Da crise nasce o exemplo

Vanessa Furtado, Fundação Fé e Cooperação

No ano em que o Governo anunciou um imposto extraordinário sobre os subsídios de Natal, a sociedade portuguesa mostra-se naturalmente preocupada face às habituais despesas que a época natalícia acarreta. O impacto desta medida poderá verificar-se no consumo mas será que também se verificará na solidariedade? Haverá, naturalmente tendência para que as pessoas se retraiam e sejam mais comedidas a gastar, estando mais inclinadas para poupar num esforço de antecipação de um pior contexto económico em 2012. No entanto, o agir segue o ser. E os portugueses não se inibirão com certeza de ajudar o próximo de acordo com as suas possibilidades.

Na Fundação Fé e Cooperação (FEC) e em especial com a campanha Presentes Solidários que lançámos entusiasticamente no passado dia 8 de novembro, encaramos o atual contexto económico-financeiro com otimismo e esperança. Queremos contagiar os outros a vencer o medo da crise. Esta representa sempre uma oportunidade – a dificuldade não é desarmante mas sim desafiadora. A dificuldade pode ser agónica mas o interesse e o ganho está precisamente na forma como lhe fazemos frente, com coragem e determinação. Juntos e organizados na construção de respostas efetivas para as necessidades resultantes das várias faces da crise que o mundo de hoje atravessa. Para as pessoas e pela justiça social global.

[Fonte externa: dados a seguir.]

(* ===== verification/Hex.v ===== *)
(** * Hexadecimal strings

    What the sources use of the crate [hex]: lower-case encoding, decoding of literals, and
    the fallible decoding into an array. *)

From S2P Require Import Prelude.

Definition hex_char (n : Z) : Ascii.ascii :=
  Ascii.ascii_of_N (Z.to_N (if n <? 10 then 48 + n else 87 + n)).
(** [hex::encode]: two lower-case digits per byte. *)
Fixpoint hex_encode (bs : bytes) : string :=
  match bs with
  | [] => ""
  | b :: bs => String.String (hex_char (b / 16)) (String.String (hex_char (b mod 16)) (hex_encode bs))
  end.
(** [hex!]: two digits per byte. *)
Definition hex_digit (c : Ascii.ascii) : Z :=
  let n := Z.of_N (Ascii.N_of_ascii c) in if n <? 58 then n - 48 else n - 87.
Fixpoint hex (s : string) : bytes :=
  match s with
  | String.String a (String.String b s) => (16 * hex_digit a + hex_digit b) :: hex s
  | _ => []
  end.

(** [FromHex for [u8; N]]: both cases are digits; the length is checked first. *)
Definition hex_value (c : Ascii.ascii) : option Z :=
  let n := Z.of_N (Ascii.N_of_ascii c) in
  if (48 <=? n) && (n <=? 57) then Some (n - 48)
  else if (97 <=? n) && (n <=? 102) then Some (n - 87)
  else if (65 <=? n) && (n <=? 70) then Some (n - 55)
  else None.
Fixpoint hex_decode (s : string) : option bytes :=
  match s with
  | EmptyString => Some []
  | String.String a (String.String b s) =>
      h ← hex_value a; l ← hex_value b; bs ← hex_decode s; Some (16 * h + l :: bs)
  | String.String _ EmptyString => None
  end.
Definition hex_decode_array (N : nat) (s : string) : option bytes :=
  bs ← hex_decode s; if (length bs =? N)%nat then Some bs else None.

(** ** What is encoded is read back *)
Lemma hex_digit_char n : 0 <= n < 16 -> hex_digit (hex_char n) = n.
Proof.
  intros Hn. assert (Hc : Forall (fun n => hex_digit (hex_char n) = n) (Z.of_nat <$> seq 0 16))
    by (apply (bool_decide_unpack _); vm_compute; exact I).
  rewrite Forall_forall in Hc. apply Hc, list_elem_of_fmap. exists (Z.to_nat n).
  split; [lia|]. apply elem_of_seq. lia.
Qed.

Lemma hex_roundtrip bs : is_bytes bs -> hex (hex_encode bs) = bs.
Proof.
  induction 1 as [|b bs Hb _ IH]; [done|]. cbn [hex_encode hex]. unfold in_u in Hb. simpl in Hb.
  rewrite !hex_digit_char, IH; [|pose proof (Z.mod_pos_bound b 16); lia|].
  - f_equal. pose proof (Z.div_mod b 16). lia.
  - split; [apply Z.div_pos; lia|apply Z.div_lt_upper_bound; lia].
Qed.

Lemma hex_value_char n : 0 <= n < 16 -> hex_value (hex_char n) = Some n.
Proof.
  intros Hn. assert (Hc : Forall (fun n => hex_value (hex_char n) = Some n) (Z.of_nat <$> seq 0 16))
    by by_decision.
  rewrite Forall_forall in Hc. apply Hc, list_elem_of_fmap. exists (Z.to_nat n).
  split; [lia|]. apply elem_of_seq. lia.
Qed.

Lemma hex_decode_encode bs : is_bytes bs -> hex_decode (hex_encode bs) = Some bs.
Proof.
  induction 1 as [|b bs Hb _ IH]; [done|]. cbn [hex_encode hex_decode]. unfold in_u in Hb. simpl in Hb.
  rewrite !hex_value_char, IH; [|split; [apply Z.div_pos|apply Z.div_lt_upper_bound]; lia
    |pose proof (Z.mod_pos_bound b 16); lia].
  simpl. do 2 f_equal. pose proof (Z.div_mod b 16). lia.
Qed.

Lemma hex_decode_array_encode bs : is_bytes bs -> hex_decode_array (length bs) (hex_encode bs) = Some bs.
Proof. intros Hb. unfold hex_decode_array. rewrite hex_decode_encode by done. simpl. by rewrite Nat.eqb_refl. Qed.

Conscientes da necessidade de estimular o crescimento de uma cultura de solidariedade mais consolidada no seio da sociedade portuguesa encetamos mais um Natal de Presentes Solidários desafiando os portugueses, também cidadãos do mundo, a transformar os estilos de vida, os hábitos de consumo e principalmente o seu posicionamento face a um outro mundo mais vulnerável, reinventando, quem sabe, o próprio conceito da solidariedade. Partilhando, tendo mais disponibilidade para estar ao lado do outro com respeito e humildade. É emergente que exerçamos a nossa influência individual a favor do bem comum a todos. Ainda que os problemas com que nos debatemos peçam soluções a nível global não podemos esquecer que um todo não é apenas a soma de todas as partes mas sim a força de cada uma das partes combinada, que gera algo melhor e maior.

A nossa previsão é portanto positiva. Partimos do pressuposto que a solidariedade é construtiva e é precisamente nas alturas de crise que se gera a oportunidade de transformar angústias em otimismo. Ajudar quando sobra é digno de louvor, mas a essência da solidariedade assenta nos momentos em que somos capazes de partilhar algo que também nos faça falta.

Neste setor social onde operamos e é importante referi-lo, os resultados de vendas são os menos relevantes. É óbvio que no caso dos Presentes Solidários temos como objetivo a angariação de verbas para responder a necessidades concretas e urgentes das comunidades mais vulneráveis que servimos, mas o dinheiro não é o enfoque da campanha. Não estamos à procura de contribuições solidárias pontuais por altura da época natalícia. Encetamos anualmente esta campanha para estimular a transformação individual, uma maior consciência da responsabilidade de cada um de nós na construção de um mundo fraterno e cuja meta principal é o crescimento integral da pessoa humana e de todas as comunidades, para que o mundo se transforme num palco de maior justiça e equidade.

Nesta altura natalícia em que naturalmente ficamos mais sensibilizados para as carências e dificuldades do outro somos bombardeados com aquilo a que costumo chamar de “o complexo das inúmeras causas” – são tantas as solicitações, as instituições a pedir que ficamos baralhados e impedidos de contribuir em tudo. A solução está em escolher, conhecer os projetos, encontrar novas formas de participação – voluntariado, ofertas em géneros, partilha de afetos, tempo, enfim. São inúmeras as formas de ajudar o próximo, valha-nos a criatividade para conseguir responder mediante as nossas possibilidades. Saiamos do nosso casulo e da nossa visão periférica: é altura de olhar mais além e exercer uma cidadania global ativa e envolver as comunidades na procura de melhor futuro para os seus membros. Nós somos o mundo, todos nós.

Não basta que nos preocupemos com o económico, que é uma parte do social. Temos de ir muito mais além, e acima de tudo sermos os primeiros a dar o exemplo.